Computers have run a similar gamut, from clumsy room-sized mazes of vacuum tubes operated only by top scientists to the slick machinery of today, able to be utilized by anyone. Yet from the earliest advent of hard drives, they have always required defragmentation.

Storage technology has certainly made its advances. SAN was developed as a brilliant way to move an enormous amount of traffic away from servers. Utilizing SAN, stored data does not reside directly on any of those servers and server power is now used strictly for business applications and network capacity is freed up for other purposes.

But a SAN still consists of disk drives, and fragmentation is still very much a performance-crippling problem. In fact, because there are additional steps to requesting and accessing files from a SAN, fragmentation can even have more of an impact from the SAN than from a local or server drive.

Another technological leap has been RAID -- but fragmentation very much affects RAID as well. The file system "sees" the data in a RAID set as one virtual volume and performs its reads and writes accordingly. If data on the physical disks is fragmented, it will also appear as fragmented in the virtual volume and will take longer to retrieve. Additionally, RAID necessitates several extra steps when reading or writing a file, so a RAID system must work that much harder when fragmentation exists. The result is that the RAID's performance benefit is negated to the degree that files are fragmented.
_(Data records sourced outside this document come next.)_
Lemma path_fuel_left visiting key fuel : path_to visiting key fuel → fuel ≠ 0.
Proof.
  intros [_ Hk Hf] ->. assert (H := subseteq_size _ _ Hk). rewrite size_dom in H. lia.
Qed.

Lemma path_extend visiting key key' fuel :
  key ∉ visiting → is_Some (ms !! key) → path_to visiting key (S fuel) → edge key key' →
  path_to ({[key]} ∪ visiting) key' fuel.
Proof.
  intros Hn Hk [Hl Hd Hf] He. split.
  - intros v [->%elem_of_singleton|Hv]%elem_of_union; [by constructor|]. eapply tc_r; [by apply Hl|done].
  - intros v [->%elem_of_singleton|Hv]%elem_of_union; [by apply elem_of_dom|by apply Hd].
  - rewrite size_union by set_solver. rewrite size_singleton. lia.
Qed.

Lemma restore_visiting (key : MethodKey) (visiting : gset MethodKey) : key ∉ visiting → ({[key]} ∪ visiting) ∖ {[key]} = visiting.
Proof. intros. apply set_eq. set_solver. Qed.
Fragmentation on RAID, SAN and other complex systems requires a robust solution. Diskeeper® with InvisiTasking® provides totally automatic defragmentation for these systems.

"We had 30 percent of our servers that were upwards of 80 to 90 percent fragmented," said Justin Sharp, Computer Network Specialist with San Bernardino Unified School District in San Bernardino, California. "All our servers are RAID servers and we have a couple that are SAN attached and some that are SQL servers. On average, Diskeeper has improved performance 25 to 30 percent."

Once set up, Diskeeper works invisibly from there on out, providing maximum performance, requiring no scheduling and having no negative impact on users due to defragmentation. "Once I set up Diskeeper, it just works with almost no maintenance, only running reports every so often," added Sharp. "That's the other thing I like about it."

As automobiles will always require fuel, computers will always require defragmentation. And the only solution for today's high-traffic systems with their high volumes of fragmentation is Diskeeper.